CORRELATION COEFFICIENT 0.99+
Copenhagen
Author: Michael Frayn
Ages: Adults
Publisher: Anchor, 2000
Science Concepts: Quantum physics, the uncertainty principle, science history
Frayn imagines a scientific "what if?" as he describes the meeting of two Nobel laureates: Werner Heisenberg and Niels Bohr. Both worked in atomic physics in the 1920s, and this dramatized version of what might have been said during a visit to Copenhagen deals with the science of quantum physics and the uncertainty principle. The author describes how the events that unfolded changed the men forever.
Excerpt:
Bohr: I had to get away from it all!
Margrethe: And you worked out complementarity in Norway, on your own.

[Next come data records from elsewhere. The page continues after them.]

Lemma suspend_devices_and_enter_spec s s' e o :
  suspend_ops = Some o -> has o Enter = true -> device_irqs_off (mach s) = false -> cpus_off (mach s) = false ->
  irqs_disabled (mach s) = false -> sysdevs_off (mach s) = false -> console_suspended (mach s) = false ->
  all_on (devices s) -> suspend_devices_and_enter s = Some (s', e) ->
  all_on (devices s') /\
  exists l, l ∈ tail protocol /\ passed o (deepest (devices_stage (mach s))) s s' l /\ (enters l = true -> e = 0).
Proof.
  intros Ho HE M1 M2 M3 M4 M5 Hd H. unfold suspend_devices_and_enter in H. rewrite Ho, call_eq in H.
  destruct s as [mu [c1 c2 c3 c4 c5 c6 c7 c8 c9 c10] d l t]. simpl in *. subst c5 c7 c8 c9 c10.
  destruct (_ =? 0) eqn:E1 in H; simpl in H.
  2:{ rewrite call_eq in H. injection H as <- <-. split; [done|]. exists [Begin; End]. split; [set_solver|]. split; [|done].
      split; [done|]. split; [done|]. split; [simpl; by rewrite <- app_assoc, <- only_set_app|done]. }
  rewrite suspend_console_eq in H by done. simpl in H.
  apply bind_Some in H as ([d1 e1] & H1 & H). simpl in H1, H. apply bind_Some in H as (s2 & H2 & H).
  apply bind_Some in H as (d3 & H3 & H). apply suspend_start_spec in H1 as [Hd1 Hd1']; [|done].
  assert (exists l', (Begin :: l' ++ [End]) ∈ tail protocol /\ (enters l' = true -> e1 = 0) /\ some_off (devices s2) /\
    passed o (deepest (set_gfp (Z.ldiff c6 GFP_IOFS) (mk_machine c1 c2 c3 c4 console_suspend_enabled c6 false false false false)))
      (mk_system mu (set_gfp (Z.ldiff c6 GFP_IOFS) (mk_machine c1 c2 c3 c4 console_suspend_enabled c6 false false false false))
         d1 (l ++ only_set o [Begin]) t) s2 l') as (l' & Hl & He & Hs & Hp).
  { destruct (e1 =? 0) eqn:E2.
    - apply Z.eqb_eq in E2 as ->. apply bind_Some in H2 as ([s1 e'] & H2 & [= <-]).
      apply suspend_enter_spec in H2 as (Hd2 & l' & Hl & Hp & _); [|by auto..].
      exists l'. split; [|by auto using all_off_some]. revert Hl. unfold enter_protocol, protocol. simpl. set_solver.
    - injection H2 as <-. exists [Recover]. rewrite call_eq. split; [unfold protocol; set_solver|]. split; [by intros ?|].
      split; [done|]. by repeat split. }
  apply resume_end_spec in H3; [|done]. pose proof Hp as (_ & Hm & _).
  rewrite resume_console_eq in H by (simpl; by rewrite Hm). rewrite call_eq in H. injection H as <- <-.
  split; [done|]. exists (Begin :: l' ++ [End]). split; [done|]. split.
  - eapply (passed_around _ _ _ _ _ _ [Begin] l' [End]); [..|exact Hp| | | |]; try done. simpl. by rewrite Hm.
  - intros Hent. apply He. revert Hent. unfold enters. rewrite !bool_decide_eq_true. set_solver.
Qed.

Definition with_machine (s : system D) (m : machine) : system D :=
  mk_system (pm_mutex s) m (devices s) (calls s) (entered s).

Definition stopped (mask : Z) : machine := mk_machine true true true true false mask false false false false.

Lemma suspend_prepare_spec s mask s' e :
  mach s = running mask -> suspend_prepare s = (s', e) ->
  s' = with_machine s (if e =? 0 then stopped mask else running mask) /\
  (e = 0 -> exists o, suspend_ops = Some o /\ has o Enter = true).
Proof.
  destruct s as [mu m d l t]. simpl. intros ->. unfold suspend_prepare.
  destruct suspend_ops as [o|]; [|intros [= <- <-]; by split].
  destruct (has o Enter) eqn:HE; simpl; [|intros [= <- <-]; by split].
  destruct (notify_bad a); simpl; [intros [= <- <-]; by split|].
  unfold usermodehelper_disable. destruct (helpers_running a); simpl; [intros [= <- <-]; by split|].
  destruct (freezer a =? 0) eqn:E; intros [= <- <-]; (split; [by rewrite ?E|]); [by eauto|intros E'; by rewrite E' in E].
Qed.

(** Once the system is prepared, enter_state() comes back to where it was. *)
Lemma enter_state_prepared s mask s1 s' o e :
  mach s = running mask -> suspend_prepare (set_mutex s true) = (s1, 0) ->
  all_on (devices s) -> suspend_ops = Some o -> has o Enter = true -> suspend_devices_and_enter s1 = Some (s', e) ->
  all_on (devices s') /\ mach s' = stopped mask /\
  exists l, l ∈ protocol /\ calls s' = calls s ++ only_set o l /\ (enters l = true -> e = 0) /\
    if enters l then exists d, all_off_irq d /\ entered s' = entered s ++ [(quiet mask, d)] else entered s' = entered s.
Proof.
  intros Hm H1 Hd Ho HE H2. apply (suspend_prepare_spec _ mask) in H1 as [-> _]; [|done].
  eapply suspend_devices_and_enter_spec in H2 as (Hd' & l & Hl & (P1 & P2 & P3 & P4) & He); [|done..].
  split; [done|]. split; [done|]. exists l. split; [|by split]. by right.
Qed.

(** The calls of the platform, those it has. *)
Definition platform_calls (l : list platform_call) : list platform_call :=
  match suspend_ops with Some o => only_set o l | None => [] end.

(** Whatever fails on the way, when enter_state() returns the system runs
    again: the mutex is free, all that was stopped is running with the mask of
    the memory allocator as before, and all devices are on.  The platform was
    called as its documentation says, and if it entered the sleep state
    everything was stopped at that moment, each device with its interrupts. *)
Lemma enter_state_restores s mask state s' e :
  pm_mutex s = false -> mach s = running mask -> all_on (devices s) -> enter_state s state = Some (s', e) ->
  pm_mutex s' = false /\ mach s' = running mask /\ all_on (devices s') /\
  exists l, l ∈ protocol /\ calls s' = calls s ++ platform_calls l /\ (enters l = true -> e = 0) /\
    if enters l then exists d, all_off_irq d /\ entered s' = entered s ++ [(quiet mask, d)] else entered s' = entered s.
Proof.
  intros Hmu Hm Hd H. unfold enter_state in H. rewrite Hmu in H.
  assert (platform_calls [] = []) as P0 by (unfold platform_calls; by destruct suspend_ops).
  assert ([] ∈ protocol) as P1 by (unfold protocol; set_solver).
  destruct (valid_state state); simpl in H.
  2:{ injection H as <- <-. split; [done|]. split; [done|]. split; [done|]. exists []. rewrite P0, app_nil_r. by repeat split. }
  destruct (suspend_prepare (set_mutex s true)) as [s1 e1] eqn:H1. destruct (e1 =? 0) eqn:E1; simpl in H.
  - apply Z.eqb_eq in E1 as ->. apply bind_Some in H as ([s2 e2] & H2 & [= <- <-]).
    destruct (suspend_prepare_spec (set_mutex s true) mask _ _ Hm H1) as [_ (o & Ho & HE)]; [done|].
    destruct (enter_state_prepared _ _ _ _ _ _ Hm H1 Hd Ho HE H2) as (Hd' & Hm' & l & Hl & Hc & He & Hent).
    split; [done|]. split; [simpl; by rewrite Hm'|]. split; [done|]. exists l. unfold platform_calls. by rewrite Ho.
  - injection H as <- <-. apply (suspend_prepare_spec _ mask) in H1 as [-> _]; [|done]. rewrite E1. split; [done|].
    split; [done|]. split; [done|]. exists []. rewrite P0, app_nil_r. by repeat split.
Qed.
(** C24. Two faults.  suspend_devices_and_enter() drops the result of
    suspend_enter(): the system reports success though the platform refused
    and never entered the sleep state.  And a device that refuses to be
    prepared keeps the reference that was taken for its runtime power
    management: when the suspend has failed and all devices are on, its usage
    count has grown. *)
Theorem enter_state_faults :
  (exists s', enter_state true true fine_schedule (Some platform_ops)
       (fine (fun c => match c with Suspend.Prepare => - EBUSY | _ => 0 end)) awake Suspend.PM_SUSPEND_MEM = Some (s', 0) /\
     Suspend.entered s' = []) /\
  (exists sch c x s' y e, system_runs 0xFF (Suspend.mk_system false (Suspend.running 0xFF) c [] []) /\
     enter_state true true sch (Some platform_ops) (fine (fun _ => 0))
       (Suspend.mk_system false (Suspend.running 0xFF) c [] []) Suspend.PM_SUSPEND_MEM = Some (s', e) /\
     devs c !! 1 = Some x /\ devs (Suspend.devices s') !! 1 = Some y /\
     status y = DPM_ON /\ usage_count y = usage_count x + 1).
Proof.
  split.
  - destruct (enter_state true true fine_schedule (Some platform_ops)
      (fine (fun c => match c with Suspend.Prepare => - EBUSY | _ => 0 end)) awake Suspend.PM_SUSPEND_MEM) as [[s' e]|] eqn:E;
      [|vm_compute in E; discriminate E].
    exists s'. vm_compute in E. injection E as <- <-. split; reflexivity.
  - exists refusing_schedule, refusing.
    destruct (enter_state true true refusing_schedule (Some platform_ops) (fine (fun _ => 0))
      (Suspend.mk_system false (Suspend.running 0xFF) refusing [] []) Suspend.PM_SUSPEND_MEM) as [[s' e]|] eqn:E;
      [|vm_compute in E; discriminate E].
    eexists _, s', _, e. split; [split; [done|]; split; [done|apply refusing_on]|]. split; [reflexivity|].
    split; [reflexivity|]. vm_compute in E. injection E as <- <-. split; [reflexivity|]. split; reflexivity.
Qed.

End DpmCycle.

Heisenberg: The speed he skis at he had to do something to keep the blood going round. It was either physics or frostbite.
Bohr: Yes, and you stayed behind in Copenhagen. . .
Heisenberg: And started to think at last.
Margrethe: You’re a lot better off apart, you two.
Heisenberg: Having him out of town was as liberating as getting away from my hay fever on Heligoland.
Margrethe: I shouldn’t let you sit anywhere near each other, if I were the teacher.
Flowers for Algernon
Author: Daniel Keyes
Ages: Adults and young adults
Publisher: Harvest Books 2005
Science Concepts: Medicine, medical ethics
This began as a short story, then morphed into a television drama, then a motion picture. The novel deals with the ethics of science and scientific experimentation on humans. Charlie is subjected to an experimental treatment that turns him, at least for a while, from a low-functioning but self-sufficient person to a highly intelligent, "normal" member of society.
Excerpt:
"Let’s face it. You’re not the Charlie who came in here seventeen years ago – not even the same Charlie of four months ago. You haven’t talked about it. It’s your own affair. Maybe a miracle of some kind – who knows? But you’ve changed into a very smart young man. And operating the dough mixer and delivering packages is no work for a smart young man."
Proof
Author: David Auburn
Ages: Adults
Publisher: Faber & Faber, 2001
Science Concepts: Mathematics, scientific method
This play is the emotional story of a young woman who has lived in the shadow of her brilliant father. A mathematical genius, he left behind 103 notebooks that his daughter uses to solve one of the great mysteries of mathematics. This play is about science and scientists as well as the human spirit.
Excerpt:
Hal: You wrote this?
Catherine: Yes.
Claire: You mean Dad dictated it to you?
Catherine: No, it’s my proof. It’s mine, I wrote it.
The Wizard of Quarks: A Fantasy of Particle Physics
Author: Robert Gilmore
Ages: Adults
Publisher: Springer, 2001
Science Concepts: Particle physics
This is the second physics fantasy by the author of Alice in Quantumland, which portrayed Lewis Carroll's Alice as a physics teacher. This time, Dorothy from Kansas and Oz finds herself in the world of subatomic particles. A fun way to learn about a difficult concept.
Excerpt:
"I should like to hear more about leptons," stated the Tin Geek. "And bosons," cut in the Scarecrow, just to show that he was still there. "Yes, certainly," agreed Dorothy. "Bosons and leptons and quarks, certainly," she repeated. Somehow after that they all found themselves singing Bosons and leptons and quarks, oh my!